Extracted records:

(** * csafetensors: a shallow embedding of the C11 safetensors loader

    The development follows [csafetensors.c] and [csafetensors.h]:
    the half-float codec, the embedded JSON reader, the header
    validator, the container loader and the accessor surface.

    Conventions.
    - [size_t], [uint64_t] are 64-bit, [uint32_t] 32-bit, [uint16_t]
      16-bit unsigned integers; they are integers of [Z] with the
      wrap-around written out ([u64], [u32], [u16]).
    - A [float] is carried as its IEEE 754 binary32 bit pattern (the
      source reads and writes it through a union); the one float
      operation of the codec, a subtraction, is computed with the
      Standard Library's [SpecFloat] at precision 24.
    - A JSON number is a binary64 value of [SpecFloat] (precision 53).
    - C strings are lists of bytes without the terminating NUL.
    - Heap allocation inside the JSON reader and for the directory
      arrays is taken to succeed. *)

From Stdlib Require Import Strings.Byte Strings.String Strings.Ascii.
From Stdlib Require Import ZArith List Bool Lia.
From Stdlib Require Import Floats.SpecFloat.
Import ListNotations.

Set Warnings "-register-all".

Local Open Scope Z_scope.

(** ** Machine integers *)

Module Mach.

Definition u16 (z : Z) : Z := z mod 2 ^ 16.
Definition u32 (z : Z) : Z := z mod 2 ^ 32.
Definition u64 (z : Z) : Z := z mod 2 ^ 64.

Definition SIZE_MAX : Z := 2 ^ 64 - 1.

Definition is_u16 (z : Z) : Prop := 0 <= z < 2 ^ 16.
Definition is_u32 (z : Z) : Prop := 0 <= z < 2 ^ 32.
Definition is_u64 (z : Z) : Prop := 0 <= z < 2 ^ 64.

(** The unsigned value of a byte. *)
Definition u8 (b : byte) : Z := Z.of_N (Byte.to_N b).

(** The integers [lo, lo+1, ..., lo+n-1]. *)
Fixpoint zrange (lo : Z) (n : nat) : list Z :=
  match n with
  | O => []
  | S n' => lo :: zrange (lo + 1) n'
  end.

End Mach.
Import Mach.

(** ** Float conversion utilities *)

Module HalfFloat.

(** binary32: 24 bits of precision, [emax = 128]. *)
Definition prec32 : Z := 24.
Definition emax32 : Z := 128.

(** The value of a binary32 bit pattern. *)
Definition f32_of_bits (u : Z) : spec_float :=
  let s := Z.testbit u 31 in
  let e := Z.land (Z.shiftr u 23) 0xff in
  let m := Z.land u 0x7fffff in
  if e =? 0 then
    match m with
    | Zpos p => S754_finite s p (-149)
    | _ => S754_zero s
    end
  else if e =? 255 then
    (if m =? 0 then S754_infinity s else S754_nan)
  else
    match Z.lor m 0x800000 with
    | Zpos p => S754_finite s p (e - 150)
    | _ => S754_zero s
    end.

(** The bit pattern of a binary32 value (a NaN is the default quiet NaN). *)
Definition bits_of_f32 (f : spec_float) : Z :=
  let sgn (s : bool) := if s then 0x80000000 else 0 in
  match f with
  | S754_zero s => sgn s
  | S754_infinity s => Z.lor (sgn s) 0x7f800000
  | S754_nan => 0x7fc00000
  | S754_finite s m e =>
      if Zpos m <? 0x800000 then Z.lor (sgn s) (Zpos m)
      else Z.lor (sgn s) (Z.lor (Z.shiftl (e + 150) 23) (Zpos m - 0x800000))
  end.

(** [a.f -= b.f] on two bit patterns. *)
Definition f32_sub (a b : Z) : Z :=
  bits_of_f32 (SFsub prec32 emax32 (f32_of_bits a) (f32_of_bits b)).

(** [csafetensors_bf16_to_f32]: [cvt.u32 = ((uint32_t)x) << 16]. *)
Definition csafetensors_bf16_to_f32 (x : Z) : Z :=
  u32 (Z.shiftl x 16).

(** [csafetensors_f32_to_bf16]; [cvt.u16[1]] is the upper half-word
    (little-endian). *)
Definition csafetensors_f32_to_bf16 (x : Z) : Z :=
  let hi (u : Z) := Z.shiftr u 16 in
  let u :=
    if Z.land (Z.lxor x 0xffffffff) 0x7f800000 =? 0 then
      (if negb (Z.land x 0xffff =? 0) then Z.lor x 0x10000 else x)
    else u32 (x + (0x7fff + Z.land (hi x) 1)) in
  hi u.

(** [csafetensors_f16_to_f32]. *)
Definition csafetensors_f16_to_f32 (x : Z) : Z :=
  let shifted_exp := Z.shiftl 0x7c00 13 in
  let o := Z.shiftl (Z.land x 0x7fff) 13 in
  let exp := Z.land shifted_exp o in
  let o := u32 (o + Z.shiftl (127 - 15) 23) in
  let o :=
    if exp =? shifted_exp then u32 (o + Z.shiftl (128 - 16) 23)
    else if exp =? 0 then
      let magic := Z.shiftl 113 23 in
      let o := u32 (o + Z.shiftl 1 23) in
      f32_sub o magic
    else o in
  Z.lor o (Z.shiftl (Z.land x 0x8000) 16).

(** [csafetensors_f32_to_f16]; [result] is a [uint16_t], so [result++]
    wraps at 16 bits. *)
Definition csafetensors_f32_to_f16 (x : Z) : Z :=
  let sign := Z.land (Z.shiftr x 16) 0x8000 in
  let exp := Z.land (Z.shiftr x 23) 0xff in
  let mant := Z.land x 0x7fffff in
  if exp =? 0 then u16 sign
  else if exp =? 255 then
    u16 (Z.lor (Z.lor sign 0x7c00) (if negb (mant =? 0) then 0x200 else 0))
  else
    let newexp := exp - 127 + 15 in
    if newexp >=? 31 then u16 (Z.lor sign 0x7c00)
    else if newexp <=? 0 then
      if 14 - newexp <=? 24 then
        let m := Z.lor mant 0x800000 in
        let result := u16 (Z.lor sign (Z.shiftr m (14 - newexp))) in
        if negb (Z.land (Z.shiftr m (13 - newexp)) 1 =? 0)
        then u16 (result + 1) else result
      else u16 sign
    else
      let result :=
        u16 (Z.lor (Z.lor sign (Z.shiftl newexp 10)) (Z.shiftr mant 13)) in
      if negb (Z.land mant 0x1000 =? 0) then u16 (result + 1) else result.

(** A half pattern encodes a finite value when its exponent field is
    not all ones. *)
Definition f16_is_finite (x : Z) : bool :=
  negb (Z.land x 0x7c00 =? 0x7c00).

(** The round trip of one pattern, as a test. *)
Definition f16_roundtrips (x : Z) : bool :=
  csafetensors_f32_to_f16 (csafetensors_f16_to_f32 x) =? x.

End HalfFloat.
Import HalfFloat.

(** ** C strings *)

Module CStr.

(** The C string that starts at the head of a buffer: the bytes before
    the first NUL. *)
Fixpoint cstr (s : list byte) : list byte :=
  match s with
  | [] => []
  | c :: s' => if Byte.eqb c x00 then [] else c :: cstr s'
  end.

(** [strcmp(a, b) == 0] on two C strings. *)
Fixpoint streq (a b : list byte) : bool :=
  match a, b with
  | [], [] => true
  | x :: a', y :: b' => Byte.eqb x y && streq a' b'
  | _, _ => false
  end.

(** [strncpy(dst, src, n)] into a zero-filled buffer of more than [n]
    bytes: the C string left in [dst]. *)
Definition strncpy (src : list byte) (n : nat) : list byte := firstn n src.

(** A string literal of the source. *)
Definition lit (s : string) : list byte := list_byte_of_string s.

End CStr.
Import CStr.

(** ** Internal JSON parser *)

Module Json.

Inductive json_value : Type :=
| JSON_NULL
| JSON_BOOL (boolean : bool)
| JSON_NUMBER (number : spec_float)
| JSON_STRING (str : list byte)
| JSON_ARRAY (items : list json_value)
| JSON_OBJECT (pairs : list (list byte * json_value)).

(** The texts written to [p->error]. *)
Inductive json_error : Type :=
| Expected_at (c : byte) (pos : nat)
    (* "Expected '%c' at position %zu", for the characters quote, bracket, brace *)
| Invalid_JSON_value_at (pos : nat)
    (* "Invalid JSON value at position %zu" *)
| Json_msg (msg : string).

(** What a parsing function leaves: a value and the rest of the input
    ([p->pos] up to [p->end]), an error, or no answer because the
    recursion budget of the model is used up. *)
Inductive presult (A : Type) : Type :=
| POk (a : A) (rest : list byte)
| PErr (e : json_error)
| PFuel.
Arguments POk {A} a rest.
Arguments PErr {A} e.
Arguments PFuel {A}.
(** ** Phases 6 and 7 *)

Section TimeDomainFacts.
Variable TExpr : Type.
Variable inverse_laplace_transform : expr -> result TExpr.
Variable str_expr : TExpr -> string.
Variable lambdify_call : TExpr -> list Qc -> result evaluated.
Variable str_exn : exn -> string.

Let convert :=
  convert_to_time_domain TExpr inverse_laplace_transform str_expr
                         lambdify_call str_exn.
Let step :=
  convert_item TExpr inverse_laplace_transform str_expr lambdify_call
               str_exn.
(** The entries that one round of the loop writes. *)
Let time_text (e : expr) : string :=
  match inverse_laplace_transform e with
  | Ok time_expr => str_expr time_expr
  | Raise ex => ("Cannot compute inverse Laplace: " ++ str_exn ex)%string
  end.

Let plot_of (tp : list Qc) (time_expr : TExpr) : plot_value :=
  match lambdify_call time_expr tp with
  | Ok (Scalar y) => Values (repeat y (length tp))
  | Ok (Array ys) => Values ys
  | Raise ex => PlotError ("Plot error: " ++ str_exn ex)%string
  end.

Lemma convert_item_eq tp r0 p0 k e :
  step tp (r0, p0) (k, e)
  = (dict_set k (time_text e) r0,
     match inverse_laplace_transform e with
     | Ok time_expr => dict_set k (plot_of tp time_expr) p0
     | Raise _ => p0
     end).
Proof.
  unfold step, convert_item, time_text, plot_of.
  destruct (inverse_laplace_transform e) as [te|ex]; [|reflexivity].
  destruct (lambdify_call te tp) as [[y|ys]|ex]; reflexivity.
Qed.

- PROBLEM -
Go through the data above from its first line and copy each line exactly, stopping once the line with "Module HalfFloat." has been copied.

- RESPONSE TO THIS TASK -
(** * csafetensors: a shallow embedding of the C11 safetensors loader

    The development follows [csafetensors.c] and [csafetensors.h]:
    the half-float codec, the embedded JSON reader, the header
    validator, the container loader and the accessor surface.

    Conventions.
    - [size_t], [uint64_t] are 64-bit, [uint32_t] 32-bit, [uint16_t]
      16-bit unsigned integers; they are integers of [Z] with the
      wrap-around written out ([u64], [u32], [u16]).
    - A [float] is carried as its IEEE 754 binary32 bit pattern (the
      source reads and writes it through a union); the one float
      operation of the codec, a subtraction, is computed with the
      Standard Library's [SpecFloat] at precision 24.
    - A JSON number is a binary64 value of [SpecFloat] (precision 53).
    - C strings are lists of bytes without the terminating NUL.
    - Heap allocation inside the JSON reader and for the directory
      arrays is taken to succeed. *)

From Stdlib Require Import Strings.Byte Strings.String Strings.Ascii.
From Stdlib Require Import ZArith List Bool Lia.
From Stdlib Require Import Floats.SpecFloat.
Import ListNotations.

Set Warnings "-register-all".

Local Open Scope Z_scope.

(** ** Machine integers *)

Module Mach.

Definition u16 (z : Z) : Z := z mod 2 ^ 16.
Definition u32 (z : Z) : Z := z mod 2 ^ 32.
Definition u64 (z : Z) : Z := z mod 2 ^ 64.

Definition SIZE_MAX : Z := 2 ^ 64 - 1.

Definition is_u16 (z : Z) : Prop := 0 <= z < 2 ^ 16.
Definition is_u32 (z : Z) : Prop := 0 <= z < 2 ^ 32.
Definition is_u64 (z : Z) : Prop := 0 <= z < 2 ^ 64.

(** The unsigned value of a byte. *)
Definition u8 (b : byte) : Z := Z.of_N (Byte.to_N b).

(** The integers [lo, lo+1, ..., lo+n-1]. *)
Fixpoint zrange (lo : Z) (n : nat) : list Z :=
  match n with
  | O => []
  | S n' => lo :: zrange (lo + 1) n'
  end.

End Mach.
Import Mach.

(** ** Float conversion utilities *)

Module HalfFloat.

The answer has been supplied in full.